Posted by on Jan 18, 2013 in Collections, FDCPA, Legal Decisions

By Ronald L. Perl, Esq.

A Federal Appeals Court has ruled that the Fair Debt Collection Practices Act (“FDCPA”), which imposes civil liability on debt collectors for certain prohibited practices, does not apply to community management companies that provide a variety of services to common interest communities. In Harris v. Liberty Community Management, Inc., the Eleventh Circuit Court of Appeals held that management companies are protected by a provision in the FDCPA that exempts individuals and entities whose collection responsibilities are “incidental to a bona fide fiduciary obligation.” This exemption would not apply to management companies whose central or primary obligation is the collection of assessments.

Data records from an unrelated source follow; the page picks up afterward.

(* ===== verification/XmlDocument.v ===== *)
(** XML documents and the message they stand for: a document is a tree that is
    printed ([xdoc], [xdoc_ok]), and [htsmsg_xml_deserialize_cstr] returns the
    fields its elements, attributes, references and CDATA sections mean, with
    the prefixes of namespaces resolved and Latin-1 text converted.  What is left
    out is in [xml_defects]. *)
From S2P Require Import Prelude Clib Htsmsg Utf8 Html HtsmsgXml XmlInplace.

Local Open Scope Z_scope.

(** * Documents *)

(** [name="value"] with the blanks behind it. *)
Record xattr := Xattr {
  xa_name : list Z;
  xa_single : bool;              (* which quote *)
  xa_value : list Z;
  xa_ws : list Z
}.

(** An element has no content when it is an empty tag; the content is a text
    and then markup, each with the text behind it. *)
Inductive xnode :=
| XElem (name ws : list Z) (attrs : list xattr) (content : option (list Z * list (xnode * list Z)))
| XCdata (s : list Z)
| XComment (s : list Z)
| XPi (name ws : list Z) (attrs : list xattr)
| XCharRef (v : Z)
| XHexRef (digits : list Z)
| XEntity (name : list Z).

Definition quote_of (a : xattr) : Z := if xa_single a then 39 else 34.
Definition print_attr (a : xattr) : list Z :=
  xa_name a ++ 61 :: quote_of a :: xa_value a ++ quote_of a :: xa_ws a.
Definition print_attrs (l : list xattr) : list Z := concat (map print_attr l).

(** An instruction, or the declaration of the document. *)
Definition print_pi (name ws : list Z) (attrs : list xattr) : list Z :=
  lit "<?" ++ name ++ ws ++ print_attrs attrs ++ lit "?>".

Fixpoint print_node (d : xnode) : list Z :=
  match d with
  | XElem name ws attrs content =>
      60 :: name ++ ws ++ print_attrs attrs ++
      match content with
      | None => lit "/>"
      | Some (t, items) =>
          62 :: t ++
          (fix go items := match items with
                           | [] => []
                           | (d, t) :: items => print_node d ++ t ++ go items
                           end) items
          ++ lit "</" ++ name ++ [62]
      end
  | XCdata s => lit "<![CDATA[" ++ s ++ lit "]]>"
  | XComment s => lit "<!--" ++ s ++ lit "-->"
  | XPi name ws attrs => print_pi name ws attrs
  | XCharRef v => lit "&#" ++ dec_nat v ++ [59]
  | XHexRef ds => lit "&#x" ++ ds ++ [59]
  | XEntity name => 38 :: name ++ [59]
  end.
Fixpoint print_items (items : list (xnode * list Z)) : list Z :=
  match items with
  | [] => []
  | (d, t) :: items => print_node d ++ t ++ print_items items
  end.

The homeowners association in the Harris case faced severe financial difficulties due to enormous delinquencies. In 2009, it amended its declaration to suspend water service to any home owing more than $750 in delinquent assessments. The amendment required at least three separate written notices of the intention to suspend service prior to the actual suspension. Shortly after the amendment was passed, the association’s managing agent, Liberty Community Management, Inc. (“Liberty”), sent the appropriate notices to the nineteen homeowners whose delinquent balances exceeded $750. Twelve homeowners made payment plans but seven, including Harris, had their service suspended.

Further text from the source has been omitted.